Back to dear Mr G. He has to carry a little of the can for my stopping writing and getting bogged down in real life, but I can't blame him completely. Looking back, I don't know what I'd have had to write about at the age of 18, and I know his advice was sensible - it just sent me off in an unimaginative direction. I have a lot of experience of life under my belt now; I've met so many different types of people, had so many experiences, loved with all my soul, lost loved ones and had my heart broken. I have so much more to write about than I did then.

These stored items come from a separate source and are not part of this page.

Lemma accept_quiet L t m ts : accept_ok L t m → Forall quiet ts → accept_ok L (ts ++ t) m.
Proof.
  intros [H0 H1 H2 H3 H4 H5 H6 H7 H8 H9] Hq.
  assert (Ha : ∀ l, accepted_on l (ts ++ t) = accepted_on l t) by (intros l; apply quiet_omap; [by intros []|done]).
  assert (Hk : ∀ l, asked_on l (ts ++ t) = asked_on l t) by (intros l; apply quiet_omap; [by intros []|done]).
  assert (Ho : ∀ l, offered_on l (ts ++ t) = offered_on l t) by (intros l; apply quiet_omap; [by intros []|done]).
  assert (Hf : offered (ts ++ t) = offered t) by (apply quiet_omap; [by intros []|done]).
  split; rewrite ?Hf; try done.
  - intros l x Hl. destruct (H5 l x Hl). split; rewrite ?Ha, ?Hk, ?Ho; done.
  - intros l Hl. rewrite Ha, Hk, Ho. by apply H6.
Qed.

Lemma all_later init L R R' m m' :
  all_ok init L R m → later m m' → tables_ok init (backlogs m ++ R') m' → all_ok init L R' m'.
Proof.
  intros [Hok Hacc] Hl Hok'. split.
  - unfold backlogs. rewrite (lt_listeners _ _ Hl). exact Hok'.
  - destruct (lt_trace _ _ Hl) as (ts & -> & Hq). apply accept_quiet; [|done]. by eapply accept_later.
Qed.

My happiest memories of school are all associated with Mr G and his wonderful drama lessons and productions. I can see his face so clearly. I definitely had a little crush on him (as did everyone else, probably!) and still find myself dreaming about him occasionally.
So, although you didn't know Mr G (apart from you, Unmann-Wittering, if you're reading), I'd like to use this post to thank him for being a wonderful teacher and an inspiration to me in many ways. When I teach drama as part of my job he is never far from my mind. I took far more from him than he 'took' from me. In fact, the more I think about it, he didn't really take anything from me. I didn't have to take his advice, after all!
If you're still reading, thank you so much for indulging me!
Have you had a similar experience with a teacher that resulted in you changing your path? Or did you have a teacher who was an inspiration to you? I'd love to know!